Vu la procédure suivante :
Procédure contentieuse antérieure :
M. A... B... a demandé au tribunal administratif de Paris d'annuler l'arrêté du 7 janvier 2022 par lequel la maire de Paris a prononcé son licenciement à compter du
1er février 2022 et la lettre du 17 décembre 2021 de l'établissement public Paris Musées le plaçant en congés annuels.
Par un jugement n° 2202162 du 16 février 2023, le tribunal administratif de Paris a rejeté sa demande.
Procédure devant la Cour :
Par une requête et des mémoires enregistrés les 18 octobre et 12 décembre 2023 et
12 juillet 2024, M. B..., représenté par Me Malili, demande à la Cour :
1°) d'annuler le jugement du tribunal administratif de Paris ;
2°) d'annuler le courrier du 17 décembre 2021 du directeur des ressources humaines et des relations sociales de l'établissement public Paris Musées et l'arrêté du 7 janvier 2022 de la maire de Paris ;
3°) d'enjoindre à la maire de Paris de le réintégrer dans ses fonctions et de réexaminer son droit à titularisation ;
4°) de mettre à la charge de la Ville de Paris une somme de 750 euros à lui verser sur le fondement de l'article L. 761-1 du code de justice administrative et une somme de 3 000 euros à verser à Me Malili sur le fondement des articles 37 de la loi du 10 juillet 1991 et L. 761-1 du code de justice administrative.
Il soutient que :
- le jugement attaqué est irrégulier en ce qu'il est entaché d'une omission à statuer et est insuffisamment motivé ;
- il est irrégulier en ce qu'il ne prend pas en compte les éléments nouveaux de son mémoire du 9 juin 2022 et en ce que ce mémoire n'a pas été communiqué ;
- le tribunal a rejeté à tort comme irrecevables ses conclusions dirigées contre le courrier du 17 décembre 2021 au motif qu'il serait dépourvu de caractère décisoire ;
- la décision du 17 décembre 2021 a été prise par une autorité incompétente ;
- l'arrêté du 7 janvier 2022 aurait dû être précédé d'une procédure contradictoire.
Par un mémoire en défense enregistré le 11 juin 2024, la Ville de Paris, représentée par la SELARL Bazin et associés avocats, conclut au rejet de la requête et à ce que soit mise à la charge de M. B... une somme de 2 000 euros sur le fondement de l'article L. 761-1 du code de justice administrative.

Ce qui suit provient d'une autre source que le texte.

Lemma pte_create_user_ok (s : vm) kp writable :
  kp mod 4096 = 0 -> PHYS_BASE <= kp -> pte_create_user kp writable s = Ok (user_entry kp writable, s).
Proof.
  intros Ha Hl. unfold pte_create_user, pte_create_kernel. rewrite pg_ofs_mod, Ha.
  rewrite bind_assoc, (bind_ok _ _ _ tt s) by done. cbv beta. unfold vtop.
  rewrite !bind_assoc, (bind_ok _ _ _ tt s); [|apply ASSERT_true; unfold is_kernel_vaddr; lia]. cbv beta. rewrite !bind_ret.
  unfold mret, M_ret, user_entry, PTE_P, PTE_W, PTE_U. do 2 f_equal.
  rewrite <-!Z.lor_assoc. destruct writable; apply lor_aligned; by try apply phys_aligned.
Qed.

Lemma user_entry_ok kp writable ua :
  kp mod 4096 = 0 -> PHYS_BASE <= kp < 4294967296 ->
  entry_ok (user_entry kp writable) /\ entry_addr (user_entry kp writable) ua = kp + ua mod 4096.
Proof.
  intros Ha Hr. pose proof (phys_aligned kp Ha) as Hp. pose proof (Z.div_mod kp 4096 ltac:(lia)) as Hd.
  assert (Hm : user_entry kp writable mod 4096 = (if writable then 7 else 5) /\ user_entry kp writable mod 2 = 1).
  { unfold user_entry. rewrite mod_2_page by done. rewrite Z.add_comm, <-Z.add_mod_idemp_r, Hp by lia. by destruct writable. }
  destruct Hm as [M1 M2]. unfold entry_ok, entry_addr. rewrite M1, M2. unfold user_entry, PHYS_BASE in *.
  split; destruct writable; cbn [Z.eqb Pos.eqb]; lia.
Qed.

Elle soutient que les moyens soulevés par le requérant ne sont pas fondés.
Les parties ont été informées, en application des dispositions de l'article R. 611-7 du code de justice administrative, que l'arrêt était susceptible d'être fondé sur un moyen relevé d'office, tiré de l'irrecevabilité des conclusions dirigées contre le courrier du 17 décembre 2021 en tant qu'il demande à M. B... de prendre ses congés et de restituer son matériel en ce qu'il s'agit d'une mesure d'ordre intérieur.
Par un mémoire enregistré le 16 octobre 2024, M. B... soutient que ce moyen n'est pas fondé.
Par une décision du 21 août 2023, la présidente de la Cour a accordé à M. B... le bénéfice de l'aide juridictionnelle partielle au taux de 25 %.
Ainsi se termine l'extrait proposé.